Where Did The Term “Bar” In Bar Association Originate?
A bar association, such as the Washington State Bar Association (“WSBA”), or the American Bar Association (“ABA”) is a professional body of lawyers. But where did the term “Bar” come from? Here are a couple of theories on the subject.
Most authorities contend it refers to a traditional courtroom which includes a railing or bar separating the area for general spectators from the area reserved for judges, attorneys, juries, civil litigants, criminal defendants and court officials. Referring back to the development of our American judicial system which followed many of the English traditions, some have argued the term “Bar” is a reference to a sand bar located at the entrance of the Thames River on the English Channel coming into London. The argument is that once one passes over that sand bar, he or she is then subject to English jurisdiction. As the term has developed, a law student passing the bar then crosses the symbolic physical barrier and is “admitted to the bar” and is “authorized to practice law.”

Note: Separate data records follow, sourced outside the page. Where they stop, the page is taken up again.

Record World : Type := {
  (** [from config import config]; its value, or the import error *)
  ok_config : result json;
  has_win32gui : bool;
  has_win32api : bool;
  has_win32con : bool;
  has_pydirectinput : bool;
  has_PIL : bool;
  (** the handles [EnumWindows] passes to its callback, in order *)
  win32gui_EnumWindows : result (list Z);
  win32gui_IsWindow : Z -> result bool;
  win32gui_IsWindowVisible : Z -> result bool;
  win32gui_GetClassName : Z -> result string;
  win32gui_GetWindowText : Z -> result string;
  win32gui_GetWindowRect : Z -> result rect;
  win32gui_GetClientRect : Z -> result rect;
  win32gui_ClientToScreen : Z -> Z * Z -> result (Z * Z);
  win32gui_ScreenToClient : Z -> Z * Z -> result (Z * Z);
  win32api_GetSystemMetrics : Z -> result Z;
  win32api_VkKeyScan : string -> result Z;
  win32api_PostMessage : Z -> Z -> Z -> Z -> result unit;
  pydirectinput_moveTo : Z -> Z -> result unit;
  pydirectinput_click : string -> result unit;
  pydirectinput_keyDown : string -> result unit;
  pydirectinput_keyUp : string -> result unit;
  pydirectinput_press : string -> result unit;
  ImageGrab_grab : rect -> result image;
  (** [c = img.copy(); c.thumbnail((w, h))] *)
  Image_thumbnail : image -> Z -> Z -> result image;
  Image_convert : image -> string -> result image;
  (** [img.save(buf, format=..., ...)], then [buf.getvalue()] *)
  Image_save : image -> string -> option Z -> result string
}.

(** The constants of [win32con] the server reads. *)
Module win32con.
Definition VK_BACK := 8.
Definition VK_TAB := 9.
Definition VK_RETURN := 13.
Definition VK_SHIFT := 16.
Definition VK_CONTROL := 17.
Definition VK_MENU := 18.
Definition VK_ESCAPE := 27.
Definition VK_SPACE := 32.
Definition VK_LEFT := 37.
Definition VK_UP := 38.
Definition VK_RIGHT := 39.
Definition VK_DOWN := 40.
Definition VK_DELETE := 46.
Definition VK_LSHIFT := 160.
Definition VK_RSHIFT := 161.
Definition VK_LCONTROL := 162.
Definition VK_RCONTROL := 163.
Definition VK_LMENU := 164.
Definition VK_RMENU := 165.
Definition WM_KEYDOWN := 256.
Definition WM_KEYUP := 257.
Definition WM_LBUTTONDOWN := 513.
Definition WM_LBUTTONUP := 514.
Definition WM_RBUTTONDOWN := 516.
Definition WM_RBUTTONUP := 517.
Definition WM_MBUTTONDOWN := 519.
Definition WM_MBUTTONUP := 520.
Definition MK_LBUTTON := 1.
Definition MK_RBUTTON := 2.
Definition MK_MBUTTON := 16.

(** The attributes reached by name, through [getattr]. *)
Definition by_name : list (string * Z) :=
  [ ("VK_F1", 112); ("VK_F2", 113); ("VK_F3", 114); ("VK_F4", 115);
    ("VK_F5", 116); ("VK_F6", 117); ("VK_F7", 118); ("VK_F8", 119);
    ("VK_F9", 120); ("VK_F10", 121); ("VK_F11", 122); ("VK_F12", 123);
    ("VK_F13", 124); ("VK_F14", 125); ("VK_F15", 126); ("VK_F16", 127);
    ("VK_F17", 128); ("VK_F18", 129); ("VK_F19", 130); ("VK_F20", 131);
    ("VK_F21", 132); ("VK_F22", 133); ("VK_F23", 134); ("VK_F24", 135) ].

Fixpoint lookup (l : list (string * Z)) (name : string) : option Z :=
  match l with
  | [] => None
  | (k, v) :: l' => if String.eqb k name then Some v else lookup l' name
  end.

Definition getattr (name : string) : result Z :=
  match lookup by_name name with
  | Some v => Ok v
  | None =>
      Raise (Exn "AttributeError"
               ("module 'win32con' has no attribute '" ++ name ++ "'"))
  end.
End win32con.

(** ** Computations

    [result] is a computation that may raise.  [M] is one that also
    performs effects: it yields the effects performed, in order, and
    either a value or the exception that interrupted it. *)

Definition rbind {A B} (r : result A) (k : A -> result B) : result B :=
  match r with Ok a => k a | Raise e => Raise e end.

Notation "'let?' x ':=' r 'in' k" := (rbind r (fun x => k))
  (at level 10, x pattern, r at level 100, k at level 200).

(** [try: r  except Exception: d] *)
Definition try_except {A} (r : result A) (d : A) : A :=
  match r with Ok a => a | Raise _ => d end.

Inductive effect : Type :=
| Sleep (ms : Z)
| PostMessage (hwnd msg wparam lparam : Z)
| MoveTo (px py : Z)
| PdiClick (button : string)
| PdiKeyDown (key : string)
| PdiKeyUp (key : string)
| PdiPress (key : string)
| Grab (bbox : rect).

Definition M (A : Type) : Type := (list effect * result A)%type.

Definition ret {A} (a : A) : M A := ([], Ok a).
Definition raise {A} (e : exn) : M A := ([], Raise e).
Definition lift {A} (r : result A) : M A := ([], r).

Definition bind {A B} (m : M A) (k : A -> M B) : M B :=
  match m with
  | (tr, Ok a) => let (tr', r) := k a in ((tr ++ tr')%list, r)
  | (tr, Raise e) => (tr, Raise e)
  end.

Notation "'do' x '<-' m ';' k" := (bind m (fun x => k))
  (at level 10, x pattern, m at level 100, k at level 200).

(** A native call with an effect: the effect is recorded when the call
    returns. *)
Definition perform (ev : effect) (outcome : result unit) : M unit :=
  match outcome with
  | Ok _ => ([ev], Ok tt)
  | Raise e => ([], Raise e)
  end.

Definition RuntimeError (msg : string) : exn := Exn "RuntimeError" msg.
Definition ValueError (msg : string) : exn := Exn "ValueError" msg.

In Washington, as in many other states, lawyers having passed the bar are granted permission by the Washington State Supreme Court to practice law in this state and are admitted to Washington State Bar Association. There are many other voluntary bar associations, such as the American Bar Association, the Federal Bar Association, and the Bankruptcy Bar Association.
As one of our founding partners, Wayne C. Booth, once said: “Interesting if true, and interesting even if it isn’t true.”